── Data section
Lemma in_sync_get now key st : in_sync st -> in_sync (get JSON_parse now key st).1.
Proof.
  intros H. unfold get. destruct (uses_redis st) as [c |];
    [| now apply in_sync_getFromMemory].
  destruct (redis_get c key ≫= parse_reply JSON_parse);
    [exact H | now apply in_sync_getFromMemory].
Qed.

Lemma in_sync_mget now keys st :
  in_sync st -> in_sync (mget JSON_parse now keys st).1.
Proof.
  intros H. unfold mget. destruct (uses_redis st) as [c |];
    [| now apply in_sync_mgetFromMemory].
  destruct (redis_mGet c keys ≫= _);
    [exact H | now apply in_sync_mgetFromMemory].
Qed.

(** X23: in memory mode, a value written by [set] is read back by [get]
    until its expiry instant, [now + ttl * 1000], and as [null] after it;
    a falsy value is read back as [null] throughout.  Whatever was stored
    under the key before is replaced, TTL included, and no other key reads
    differently.  (An expiry instant of 0 is taken by the read for no
    expiry at all, hence the hypothesis.) *)
Theorem set_then_get
    (default_ttl : Z) (st : State) (now now' : Z) (key : string) (v : Value)
    (ttlSeconds : option Z) :
  uses_redis st = None ->
  (now + effective_ttl default_ttl ttlSeconds * 1000 <> 0)%Z ->
  let st1 := (set_memory default_ttl now key v ttlSeconds st).1 in
  (get JSON_parse now' key st1).2
  = (if (now' <=? now + effective_ttl default_ttl ttlSeconds * 1000)%Z
     then or_else v VNull else VNull)
  /\ exists_ key st1 = true
  /\ forall key', key' <> key ->
       (get JSON_parse now' key' st1).2 = (get JSON_parse now' key' st).2
       /\ exists_ key' st1 = exists_ key' st.
Proof.
  intros Hmode Hnz st1.
  assert (Hmode1 : uses_redis st1 = None) by exact Hmode.
  assert (Hval : memoryCache st1 !! key = Some v) by apply lookup_insert_eq.
  assert (Httl : ttlMap st1 !! key
                 = Some (now + effective_ttl default_ttl ttlSeconds * 1000)%Z)
    by apply lookup_insert_eq.
  split; [| split].
  - rewrite get_memory by exact Hmode1.
    destruct (Z.leb_spec now' (now + effective_ttl default_ttl ttlSeconds * 1000))
      as [Hle | Hlt].
    + now rewrite (getFromMemory_live _ _ _ _ _ Hval Httl Hle).
    + now rewrite (getFromMemory_expired _ _ _ _ Httl Hnz Hlt).
  - unfold exists_. rewrite Hmode1, Hval. apply bool_decide_eq_true. eauto.
  - intros key' Hne. split.
    + rewrite !get_memory by assumption.
      apply getFromMemory_local; cbn; now apply lookup_insert_ne.
    + unfold exists_. rewrite Hmode1, Hmode.
      replace (memoryCache st1 !! key') with (memoryCache st !! key');
        [reflexivity |].
      symmetry. cbn. now apply lookup_insert_ne.
Qed.

(** X24: after [del(key)], in memory mode, the key reads as [null] and
    [exists] answers [false], whatever was stored; no other key reads
    differently. *)
Theorem del_then_reads (st : State) (now : Z) (key : string) :
  uses_redis st = None ->
  (get JSON_parse now key (del key st)).2 = VNull
  /\ exists_ key (del key st) = false
  /\ forall key', key' <> key ->
       (get JSON_parse now key' (del key st)).2 = (get JSON_parse now key' st).2
       /\ exists_ key' (del key st) = exists_ key' st.
Proof.
  intros Hmode.
  assert (Hmode1 : uses_redis (del key st) = None) by exact Hmode.
  split; [| split].
  - rewrite get_memory by exact Hmode1.
    apply getFromMemory_absent. cbn. apply lookup_delete_eq.
  - unfold exists_. rewrite Hmode1. cbn. rewrite lookup_delete_eq.
    apply bool_decide_eq_false. intros [? ?]. discriminate.
  - intros key' Hne. split.
    + rewrite !get_memory by assumption.
      apply getFromMemory_local; cbn; now apply lookup_delete_ne.
    + unfold exists_. rewrite Hmode1, Hmode. cbn.
      now rewrite lookup_delete_ne.
Qed.

(** X25: in memory mode [mget] returns, position by position, what [get]
    returns for the key on the store before the call, although the reads
    of [mget] follow one another on a store that loses the expired keys
    as they are read. *)
Theorem mget_pointwise (st : State) (now : Z) (keys : list string) :
  uses_redis st = None ->
  (mget JSON_parse now keys st).2
  = map (fun key => (get JSON_parse now key st).2) keys.
Proof.
  intros Hmode. unfold mget. rewrite Hmode, mgetFromMemory_map.
  apply map_ext. intros key. now rewrite get_memory.
Qed.

(** X26: the periodic sweep never changes what a later read returns: for a
    key whose recorded expiry is not 0, [get] at an instant not before the
    sweep returns the same value on the swept store as on the store left
    alone.  (The sweep removes an entry whose expiry is 0, which the read
    takes for an entry without expiry.) *)
Theorem sweep_then_get (st : State) (now now' : Z) (key : string) :
  uses_redis st = None ->
  (now <= now')%Z ->
  ttlMap st !! key <> Some 0%Z ->
  (get JSON_parse now' key (sweep now st)).2 = (get JSON_parse now' key st).2.
Proof.
  intros Hmode Hle Hnz.
  assert (Hmode1 : uses_redis (sweep now st) = None) by exact Hmode.
  rewrite !get_memory by assumption.
  destruct (ttlMap st !! key) as [e |] eqn:Httl.
  - destruct (past now e) eqn:Hp.
    + rewrite getFromMemory_absent
        by (rewrite sweep_lookup_value, Httl, Hp; reflexivity).
      symmetry. apply getFromMemory_hidden. left. exists e.
      split; [exact Httl |]. split; [congruence |].
      unfold past in Hp. apply Z.ltb_lt in Hp. lia.
    + apply getFromMemory_local.
      * now rewrite sweep_lookup_value, Httl, Hp.
      * now rewrite sweep_lookup_ttl, Httl, Hp.
  - apply getFromMemory_local.
    + now rewrite sweep_lookup_value, Httl.
    + now rewrite sweep_lookup_ttl, Httl.
Qed.

(** X27: on a service that was never connected to Redis, after any
    sequence of [get], [set], [del], [exists], [mget], [mset], [clear] and
    sweeps, the value map and the expiry map hold the same keys. *)
Theorem maps_stay_in_sync (default_ttl : Z) (calls : list Call) :
  in_sync (run JSON_parse default_ttl calls new).
Proof.
  unfold run.
  assert (H : forall st, in_sync st ->
            in_sync (fold_left (fun st c => call JSON_parse default_ttl c st)
                               calls st)).
  { induction calls as [| c calls IH]; intros st Hst; [exact Hst |].
    cbn [fold_left]. apply IH.
    destruct c as [now key | now key v ttl | key | key | now keys
                  | turns ttl | | now]; cbn [call].
    - now apply in_sync_get.
    - now apply in_sync_setInMemory.
    - now apply in_sync_delete_key.
    - exact Hst.
    - now apply in_sync_mget.
    - now apply in_sync_mset.
    - intros key. cbn. rewrite !lookup_empty.
      split; intros [? ?]; discriminate.
    - now apply in_sync_sweep. }
  apply H, in_sync_new.
Qed.

End WritesAndReads.

Lemma set_then_get_witness :
  let st1 := (set_memory 2592000 0 "k" (VStr "v") (Some 1%Z) new).1 in
  (get (fun _ => None) 1000 "k" st1).2 = VStr "v"
  /\ (get (fun _ => None) 1001 "k" st1).2 = VNull.
Proof.
  split.
  - exact (proj1 (set_then_get (fun _ => None) 2592000 new 0 1000 "k"
                    (VStr "v") (Some 1%Z) eq_refl ltac:(discriminate))).
  - exact (proj1 (set_then_get (fun _ => None) 2592000 new 0 1001 "k"
                    (VStr "v") (Some 1%Z) eq_refl ltac:(discriminate))).
Defined.

Lemma del_then_reads_witness :
  (get (fun _ => None) 500 "k" (del "k" one_second_entry)).2 = VNull
  /\ exists_ "k" (del "k" one_second_entry) = false.
Proof.
  destruct (del_then_reads (fun _ => None) one_second_entry 500 "k" eq_refl)
    as (Hget & Hex & _).
  split; [exact Hget | exact Hex].
Defined.

Lemma mget_pointwise_witness :
  (mget (fun _ => None) 5000 ["k"; "a"; "k"] one_second_entry).2
  = [VNull; VNull; VNull].
Proof.
  exact (mget_pointwise (fun _ => None) one_second_entry 5000
           ["k"; "a"; "k"] eq_refl).
Defined.

Lemma sweep_then_get_witness :
  (get (fun _ => None) 900 "k" (sweep 500 one_second_entry)).2 = VStr "v".
Proof.
  exact (sweep_then_get (fun _ => None) one_second_entry 500 900 "k" eq_refl
           ltac:(discriminate) ltac:(discriminate)).
Defined.

End CacheServiceFacts.

(** ** Facts about services/music-analysis.service.js *)

Module MusicAnalysisFacts.
Import JS CacheService MusicAnalysis.

Local Open Scope Q_scope.

Lemma uses_redis_getFromMemory now key st :
  uses_redis (getFromMemory now key st).1 = uses_redis st.
Proof.
  destruct (CacheServiceFacts.getFromMemory_state now key st) as [-> | ->];
    reflexivity.
Qed.

Section WithCollaborators.

Variable JSON_parse : string -> option Value.
Variable default_ttl : Z.

Lemma uses_redis_get now key st :
  uses_redis (get JSON_parse now key st).1 = uses_redis st.
Proof.
  unfold get. destruct (uses_redis st) as [c |] eqn:E.
  - destruct (redis_get c key ≫= parse_reply JSON_parse); [exact E |].
    now rewrite uses_redis_getFromMemory.
  - now rewrite uses_redis_getFromMemory.
Qed.

Lemma uses_redis_searchAndAnalyzeTrack
    (search : string -> string -> State -> State * option Recording)
    artist song st :
  (forall a s st0, uses_redis (search a s st0).1 = uses_redis st0) ->
  uses_redis (searchAndAnalyzeTrack search artist song st).1 = uses_redis st.
Proof.
  intros Hsearch. unfold searchAndAnalyzeTrack.
  destruct (negb (truthy_opt artist) || negb (truthy_opt song)); [reflexivity |].
  specialize (Hsearch (default "" artist) (default "" song) st).
  destruct (search (default "" artist) (default "" song) st) as [st1 [r |]];
    exact Hsearch.
Qed.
────
• **Exercise goal**: Answer only with how many lines in the records include "string".

• **Exercise result**: 6